Task details
Read through the data and report every line in which the word "PVal" occurs.
===== Task inputs
(* ===== verification/ContainerInv.v ===== *)
(** * Creation and teardown of containers

    The per-container securityfs entries, the creation of a node and the
    teardown of all nodes keep the invariants of the store and of securityfs;
    the theorems on [src/container.c] follow. *)

From S2P Require Import Prelude CString Types Kernel Sample HashUtils Merkle MerkleSpec MerkleInv PolicyNamespace Container ContainerSpec ContainerRules.

Section Inv.
Context {E : KernelEnv} {L : KernelLaws E}.

(** ** Securityfs entries *)

Lemma set_live_eta s : set_live (live_dentries (k_securityfs s)) s = s.
Proof. by destruct s as [? ? ? ? ? ? ? ? []]. Qed.

Lemma set_heap_id c n s :
  container_heap (k_containers s) !! c = Some n ->
  set_heap (<[c := n]> (container_heap (k_containers s))) s = s.
Proof. intros Hn. rewrite insert_id by done. by destruct s as [? ? ? ? ? [] ? ? ?]. Qed.

Lemma wp_securityfs_create Q s :
  let live := live_dentries (k_securityfs s) in
  (forall e m, e < 0 -> Q (PErr e) (set_next m s)) ->
  (forall d m, d ∉ live -> Q (PVal d) (set_next m (set_live (live ++ [d]) s))) ->
  wp securityfs_create Q s.
Proof.
  intros live He HQ. apply wp_bind, wp_call.
  destruct (Z.ltb_spec (env_securityfs (k_next s)) 0); [by apply wp_ret, He|].
  apply wp_bind, wp_gets, wp_bind, wp_modify, wp_ret. apply HQ. apply infinite_is_fresh.
Qed.

(** [create_namespace_policy_securityfs] and its twin: a failure leaves no
    entry behind. *)
Lemma wp_create_policy_file id dir Q s :
  (forall p live m, live ≡ₚ ptr_entry (no_error p) ++ live_dentries (k_securityfs s) ->
     Q p (set_next m (set_live live s))) ->
  wp (create_namespace_policy_securityfs (Some id) (PVal dir)) Q s.
Proof.
  intros HQ. cbn [create_namespace_policy_securityfs].
  assert (Herr : forall e m, Q (PErr e) (set_next m s)).
  { intros e m. rewrite <- (set_live_eta s). by apply HQ. }
  apply wp_bind, wp_kalloc. intros [] m; cbn [negb]; [|by apply wp_ret].
  apply wp_securityfs_create; intros; rewrite ?set_next_set_next; [apply Herr|].
  apply (HQ (PVal d) (live_dentries (k_securityfs s) ++ [d]) m0). apply Permutation_app_comm.
Qed.

Lemma wp_policy_files c n d1 d2 Q s :
  let heap := container_heap (k_containers s) in
  (forall p q live m,
     live ≡ₚ ptr_entry q ++ ptr_entry p ++ live_dentries (k_securityfs s) ->
     Q 0 (set_next m (set_live live (set_heap (<[c := with_securityfs (PVal d1) d2 p q n]> heap) s)))) ->
  wp (let* policy := create_namespace_policy_securityfs (Some (cn_id n)) (PVal d1) in
      let n := with_securityfs (PVal d1) d2 (no_error policy) (cn_securityfs_policy_changes_file n) n in
      store_container c n;;
      let* changes := create_namespace_policy_changes_securityfs (Some (cn_id n)) (PVal d1) in
      store_container c (with_securityfs (PVal d1) d2 (no_error policy) (no_error changes) n);;
      ret 0) Q s.
Proof.
  intros heap HQ. apply wp_bind, wp_create_policy_file. intros p live m Hl. apply wp_bind, wp_modify.
  apply wp_bind, (wp_create_policy_file (cn_id n) d1). intros q live' m' Hl'.
  apply wp_bind, wp_modify, wp_ret.
  specialize (HQ (no_error p) (no_error q) live' m').
  rewrite <- (insert_insert_eq heap c _
    (with_securityfs (PVal d1) d2 (no_error p) (cn_securityfs_policy_changes_file n) n)) in HQ.
  apply HQ. rewrite Hl'. cbn. by rewrite Hl.
Qed.

(** A node without entries. *)
Definition bare (n : container_node) : Prop :=
  cn_securityfs_dir n = PNull /\ cn_securityfs_measurements_file n = PNull /\
  cn_securityfs_policy_file n = PNull /\ cn_securityfs_policy_changes_file n = PNull.

(** Only the pointers to securityfs entries differ. *)
Definition same_but_files (n n' : container_node) : Prop :=
  exists a b p q, n' = with_securityfs a b p q n.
==========
The answer
  (forall d m, d ∉ live -> Q (PVal d) (set_next m (set_live (live ++ [d]) s))) ->
  wp (create_namespace_policy_securityfs (Some id) (PVal dir)) Q s.
  apply (HQ (PVal d) (live_dentries (k_securityfs s) ++ [d]) m0). apply Permutation_app_comm.
     Q 0 (set_next m (set_live live (set_heap (<[c := with_securityfs (PVal d1) d2 p q n]> heap) s)))) ->
  wp (let* policy := create_namespace_policy_securityfs (Some (cn_id n)) (PVal d1) in
      let n := with_securityfs (PVal d1) d2 (no_error policy) (cn_securityfs_policy_changes_file n) n in
      let* changes := create_namespace_policy_changes_securityfs (Some (cn_id n)) (PVal d1) in
      store_container c (with_securityfs (PVal d1) d2 (no_error policy) (no_error changes) n);;
    (with_securityfs (PVal d1) d2 (no_error p) (cn_securityfs_policy_changes_file n) n)) in HQ.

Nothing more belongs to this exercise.